So me and my wife had been saving up to pay for our @Utah_Football tickets in cash. We pulled our money out yesterday to pay my mom for the season... Well we couldn’t find the envelope until my wife checked the shredder. Yup. 2 year old shredded $1,060. pic.twitter.com/93R9BWAVDE— BB (@Benbelnap) October 2, 2018
Via "A 2-year-old shredded $1,060 of his family’s cash. His mom cried — until she laughed" (WaPo). Strangely, these people are better off. They got their cute-kid story in the press. They got offered free football tickets, and:
The Bureau of Engraving and Printing... has an entire “Mutilated Currency Division,” which is devoted to “redeeming” burned, waterlogged, chemically altered, rodent-chewed or deteriorated money — a free service to the public. It handles approximately 30,000 claims per year, redeeming more than $30 million in mutilated cash, according to its website....ADDED: When I was a child, my Uncle Henry gave me and my brother a 5-dollar bill for raking his leaves.
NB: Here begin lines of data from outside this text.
(** A computation stays within [R] when the world it leaves is related by
    [R] to the world it started in, whatever its outcome. *)
Definition steps_in {A : Type} (R : relation W) (c : M W A) : Prop :=
  ∀ w, R w (c w).2.

Definition monad_steps_in (R : relation W) (m : StateMonad W St) : Prop :=
  ∀ s, steps_in R (func m s).

(** The continuation stays within [R], and so does every monad it returns. *)
Definition cont_steps_in (R : relation W)
    (f : continuation W St) : Prop :=
  ∀ v, steps_in R (f v) ∧
       ∀ w m' w', f v w = (inr (PyMonad m'), w') → monad_steps_in R m'.

End Notions.

(** ** The example: collecting even numbers *)

(** The state of the example is a Python [set] of integers.  Sets are
    objects: the heap holds their contents by address, and a state is the
    address of one. *)
Abbreviation loc := nat (only parsing).
Abbreviation heap := (list (gset Z)) (only parsing).

(** [state | other] for a set [state]: the union, as a new set object
    ([other] is a set literal, a temporary of which the contents alone
    matter).  Every state of an execution is the address of a set; an
    address that holds none stands for no Python object, the model stops
    there with an exception and an unchanged heap, and no property is stated
    about that case. *)
Definition set_or (state : loc) (other : gset Z) : M heap loc := λ h,
  match h !! state with
  | Some X => (inr (length h), h ++ [X ∪ other])
  | None => (inl (TypeError "unsupported operand type(s) for |"), h)
  end.

(** [collect_even_numbers]:
<<
    def collect_even_numbers(num: int):
        def func(state: set):
            if num % 2 == 0:
                state = state | {num}
            return state, num
        return StateMonad(func)
>> *)
Definition collect_even_numbers (num : Z) : StateMonad heap loc :=
  let func (state : loc) : M heap (loc * pyobj heap loc) :=
    state ← (if bool_decide (num `mod` 2 = 0)
             then set_or state {[num]}
             else mret state);
    mret (state, PyInt num) in
  StateMonad_init func.

(** [v + k] for an integer literal [k] and an arbitrary object [v] *)
Definition add_int (v : pyobj heap loc) (k : Z) : M heap Z :=
  match v with
  | PyInt n => mret (n + k)
  | _ => raise (TypeError "unsupported operand type(s) for +")
  end.

(** The body of [example], as the generator function describes it:
<<
    def example(init):
        x = yield collect_even_numbers(init+1)
        y = yield x+1
        z = yield collect_even_numbers(y+1)
        return collect_even_numbers(z+1)
>> *)
Definition example_body (init : Z) : M heap (generator heap loc) :=
  mret (Yield (PyMonad (collect_even_numbers (init + 1))) (λ x,
    x1 ← add_int x 1;
    mret (Yield (PyInt x1) (λ y,
      y1 ← add_int y 1;
      mret (Yield (PyMonad (collect_even_numbers y1)) (λ z,
        z1 ← add_int z 1;
        mret (Return (PyMonad (collect_even_numbers z1))))))))).

(** [example], decorated with [@do()] *)
Definition example : Z → M heap (pyobj heap loc) := do example_body.

(** [set[int]()]: a new, empty set *)
Definition new_set : M heap loc := λ h, (inr (length h), h ++ [∅]).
I took it to my father and asked if he could split it for us. My father took the bill and tore it in half and gave me the 2 halves. That made a huge impression on me at the time, when I had no idea that the money was not destroyed. You always hear about parents who want to teach their kids about "the value of a dollar." My father taught me something else. Not sure what. But he did it with a smile and thought it was pretty damned funny.
AND: I know what it taught. You just have to focus for a second to get it. It's that money isn't that important and don't take everything so seriously. You can have fun with stuff, impishly. Including money, and including language. I did tell him to split it. Sometimes by taking language seriously (i.e., literally), you end up with something funny.